(Stored items)
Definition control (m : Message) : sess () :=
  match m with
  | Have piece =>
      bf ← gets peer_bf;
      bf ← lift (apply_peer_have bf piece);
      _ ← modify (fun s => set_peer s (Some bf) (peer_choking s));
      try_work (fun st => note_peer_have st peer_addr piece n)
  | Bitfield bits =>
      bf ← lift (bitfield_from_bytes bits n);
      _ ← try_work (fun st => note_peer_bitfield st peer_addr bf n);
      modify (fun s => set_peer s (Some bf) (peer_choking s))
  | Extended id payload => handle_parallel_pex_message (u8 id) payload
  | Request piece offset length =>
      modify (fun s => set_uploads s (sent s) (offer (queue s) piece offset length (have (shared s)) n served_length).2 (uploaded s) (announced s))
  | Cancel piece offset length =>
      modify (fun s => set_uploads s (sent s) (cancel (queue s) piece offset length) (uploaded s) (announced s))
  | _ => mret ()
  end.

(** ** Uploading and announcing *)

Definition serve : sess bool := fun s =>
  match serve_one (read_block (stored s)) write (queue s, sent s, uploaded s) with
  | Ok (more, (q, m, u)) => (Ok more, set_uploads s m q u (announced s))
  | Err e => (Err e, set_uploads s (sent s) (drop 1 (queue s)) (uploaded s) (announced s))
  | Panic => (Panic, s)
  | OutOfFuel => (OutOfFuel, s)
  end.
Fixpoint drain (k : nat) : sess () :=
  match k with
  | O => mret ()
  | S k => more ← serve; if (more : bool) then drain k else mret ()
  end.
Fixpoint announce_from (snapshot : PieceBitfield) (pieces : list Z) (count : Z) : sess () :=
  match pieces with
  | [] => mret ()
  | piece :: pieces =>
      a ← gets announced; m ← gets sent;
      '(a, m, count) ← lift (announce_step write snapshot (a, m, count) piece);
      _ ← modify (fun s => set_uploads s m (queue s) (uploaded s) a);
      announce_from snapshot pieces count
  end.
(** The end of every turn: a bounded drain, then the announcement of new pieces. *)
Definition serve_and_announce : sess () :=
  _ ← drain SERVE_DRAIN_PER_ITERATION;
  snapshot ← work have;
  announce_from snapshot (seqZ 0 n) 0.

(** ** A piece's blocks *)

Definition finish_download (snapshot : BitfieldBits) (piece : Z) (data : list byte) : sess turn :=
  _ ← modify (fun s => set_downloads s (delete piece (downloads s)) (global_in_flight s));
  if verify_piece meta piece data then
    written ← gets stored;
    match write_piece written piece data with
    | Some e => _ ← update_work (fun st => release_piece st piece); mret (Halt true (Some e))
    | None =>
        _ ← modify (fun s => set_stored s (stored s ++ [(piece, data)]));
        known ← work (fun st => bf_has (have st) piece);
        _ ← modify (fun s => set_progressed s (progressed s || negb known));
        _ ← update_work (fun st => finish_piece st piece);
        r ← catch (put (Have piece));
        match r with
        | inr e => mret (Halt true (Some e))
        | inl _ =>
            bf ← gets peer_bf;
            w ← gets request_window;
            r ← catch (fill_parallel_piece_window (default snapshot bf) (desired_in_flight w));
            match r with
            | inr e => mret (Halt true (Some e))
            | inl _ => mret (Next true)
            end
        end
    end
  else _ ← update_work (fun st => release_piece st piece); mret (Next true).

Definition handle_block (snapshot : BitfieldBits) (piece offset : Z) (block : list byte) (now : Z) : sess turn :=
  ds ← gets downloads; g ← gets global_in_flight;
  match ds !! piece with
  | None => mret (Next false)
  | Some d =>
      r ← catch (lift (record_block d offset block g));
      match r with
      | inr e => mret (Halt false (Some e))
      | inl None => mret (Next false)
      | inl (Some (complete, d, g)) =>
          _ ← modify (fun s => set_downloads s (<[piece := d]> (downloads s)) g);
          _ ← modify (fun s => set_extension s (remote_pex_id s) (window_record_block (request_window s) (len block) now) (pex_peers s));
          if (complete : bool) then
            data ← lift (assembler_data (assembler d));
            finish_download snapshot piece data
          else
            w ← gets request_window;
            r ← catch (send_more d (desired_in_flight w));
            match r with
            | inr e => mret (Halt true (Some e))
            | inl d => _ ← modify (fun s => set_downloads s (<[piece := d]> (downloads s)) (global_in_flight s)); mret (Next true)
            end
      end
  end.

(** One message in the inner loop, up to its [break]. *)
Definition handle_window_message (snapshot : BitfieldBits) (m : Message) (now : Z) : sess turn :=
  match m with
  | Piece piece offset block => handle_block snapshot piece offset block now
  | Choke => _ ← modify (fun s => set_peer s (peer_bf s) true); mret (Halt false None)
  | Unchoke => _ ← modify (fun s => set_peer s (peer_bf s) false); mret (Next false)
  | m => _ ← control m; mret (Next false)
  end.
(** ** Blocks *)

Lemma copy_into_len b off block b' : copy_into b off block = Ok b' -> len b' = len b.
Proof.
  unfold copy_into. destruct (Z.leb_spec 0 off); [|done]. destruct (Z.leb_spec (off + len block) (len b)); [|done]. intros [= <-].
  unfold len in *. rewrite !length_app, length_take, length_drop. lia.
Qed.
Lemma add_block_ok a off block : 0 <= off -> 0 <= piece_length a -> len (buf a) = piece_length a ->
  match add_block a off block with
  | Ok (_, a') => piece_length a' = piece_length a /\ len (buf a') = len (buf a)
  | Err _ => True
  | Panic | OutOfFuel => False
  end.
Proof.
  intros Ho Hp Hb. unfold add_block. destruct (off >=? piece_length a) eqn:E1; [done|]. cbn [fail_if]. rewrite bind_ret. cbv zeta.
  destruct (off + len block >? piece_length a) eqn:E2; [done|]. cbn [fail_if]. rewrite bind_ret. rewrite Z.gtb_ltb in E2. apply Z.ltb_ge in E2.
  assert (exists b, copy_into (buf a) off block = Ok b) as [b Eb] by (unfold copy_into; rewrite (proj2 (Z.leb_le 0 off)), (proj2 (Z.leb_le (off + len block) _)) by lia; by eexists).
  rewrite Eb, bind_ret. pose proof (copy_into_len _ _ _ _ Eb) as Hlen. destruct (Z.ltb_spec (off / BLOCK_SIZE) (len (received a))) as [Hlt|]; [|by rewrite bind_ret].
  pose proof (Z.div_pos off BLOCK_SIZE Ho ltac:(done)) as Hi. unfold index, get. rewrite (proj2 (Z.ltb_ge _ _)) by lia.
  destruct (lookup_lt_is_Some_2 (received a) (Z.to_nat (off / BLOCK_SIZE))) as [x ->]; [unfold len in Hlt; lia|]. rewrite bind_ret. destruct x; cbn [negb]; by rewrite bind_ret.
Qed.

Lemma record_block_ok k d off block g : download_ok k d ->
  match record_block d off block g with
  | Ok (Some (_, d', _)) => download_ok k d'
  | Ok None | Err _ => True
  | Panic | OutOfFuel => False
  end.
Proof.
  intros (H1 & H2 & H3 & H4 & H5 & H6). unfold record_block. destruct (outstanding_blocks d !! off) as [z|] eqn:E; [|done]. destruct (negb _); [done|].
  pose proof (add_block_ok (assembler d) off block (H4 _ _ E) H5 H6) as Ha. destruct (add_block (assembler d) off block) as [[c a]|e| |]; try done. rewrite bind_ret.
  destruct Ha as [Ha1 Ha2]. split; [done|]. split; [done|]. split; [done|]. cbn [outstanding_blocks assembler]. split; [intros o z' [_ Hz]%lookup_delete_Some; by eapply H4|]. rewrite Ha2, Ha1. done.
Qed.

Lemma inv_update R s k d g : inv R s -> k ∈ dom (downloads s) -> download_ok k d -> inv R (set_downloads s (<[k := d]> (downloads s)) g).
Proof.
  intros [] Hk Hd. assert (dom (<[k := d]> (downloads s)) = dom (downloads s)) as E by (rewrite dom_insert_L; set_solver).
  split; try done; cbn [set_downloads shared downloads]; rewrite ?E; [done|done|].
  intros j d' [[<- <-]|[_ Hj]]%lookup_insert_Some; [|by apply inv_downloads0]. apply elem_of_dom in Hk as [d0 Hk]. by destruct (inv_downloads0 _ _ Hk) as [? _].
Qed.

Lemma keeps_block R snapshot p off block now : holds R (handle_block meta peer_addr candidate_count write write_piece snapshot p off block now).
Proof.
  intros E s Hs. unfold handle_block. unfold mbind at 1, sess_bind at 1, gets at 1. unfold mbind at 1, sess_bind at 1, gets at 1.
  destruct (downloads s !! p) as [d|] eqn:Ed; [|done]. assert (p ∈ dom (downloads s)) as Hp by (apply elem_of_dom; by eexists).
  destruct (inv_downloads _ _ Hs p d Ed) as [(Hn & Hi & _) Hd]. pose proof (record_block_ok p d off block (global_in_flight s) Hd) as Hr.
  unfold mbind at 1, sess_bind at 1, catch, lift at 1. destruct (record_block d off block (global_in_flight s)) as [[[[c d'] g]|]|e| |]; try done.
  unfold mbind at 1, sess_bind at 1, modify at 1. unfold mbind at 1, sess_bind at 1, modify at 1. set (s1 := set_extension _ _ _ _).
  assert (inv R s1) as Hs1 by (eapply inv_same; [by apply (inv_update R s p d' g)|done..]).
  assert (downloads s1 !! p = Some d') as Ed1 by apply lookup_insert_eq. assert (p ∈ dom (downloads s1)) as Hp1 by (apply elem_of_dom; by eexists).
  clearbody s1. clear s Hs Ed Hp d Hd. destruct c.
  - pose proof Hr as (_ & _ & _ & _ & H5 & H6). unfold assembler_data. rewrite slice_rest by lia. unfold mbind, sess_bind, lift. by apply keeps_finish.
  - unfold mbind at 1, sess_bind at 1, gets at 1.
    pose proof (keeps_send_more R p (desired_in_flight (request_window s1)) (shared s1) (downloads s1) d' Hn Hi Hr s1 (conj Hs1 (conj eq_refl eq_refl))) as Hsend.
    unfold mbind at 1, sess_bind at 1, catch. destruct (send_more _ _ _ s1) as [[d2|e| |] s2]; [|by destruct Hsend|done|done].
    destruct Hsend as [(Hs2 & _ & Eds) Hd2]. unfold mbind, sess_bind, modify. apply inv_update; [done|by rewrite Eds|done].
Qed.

- WORK REQUIRED
Among the records, find the lines that contain "intros" and copy each of them.

- ANSWER
  unfold copy_into. destruct (Z.leb_spec 0 off); [|done]. destruct (Z.leb_spec (off + len block) (len b)); [|done]. intros [= <-].
  intros Ho Hp Hb. unfold add_block. destruct (off >=? piece_length a) eqn:E1; [done|]. cbn [fail_if]. rewrite bind_ret. cbv zeta.
  intros (H1 & H2 & H3 & H4 & H5 & H6). unfold record_block. destruct (outstanding_blocks d !! off) as [z|] eqn:E; [|done]. destruct (negb _); [done|].
  destruct Ha as [Ha1 Ha2]. split; [done|]. split; [done|]. split; [done|]. cbn [outstanding_blocks assembler]. split; [intros o z' [_ Hz]%lookup_delete_Some; by eapply H4|]. rewrite Ha2, Ha1. done.
  intros [] Hk Hd. assert (dom (<[k := d]> (downloads s)) = dom (downloads s)) as E by (rewrite dom_insert_L; set_solver).
  intros j d' [[<- <-]|[_ Hj]]%lookup_insert_Some; [|by apply inv_downloads0]. apply elem_of_dom in Hk as [d0 Hk]. by destruct (inv_downloads0 _ _ Hk) as [? _].
  intros E s Hs. unfold handle_block. unfold mbind at 1, sess_bind at 1, gets at 1. unfold mbind at 1, sess_bind at 1, gets at 1.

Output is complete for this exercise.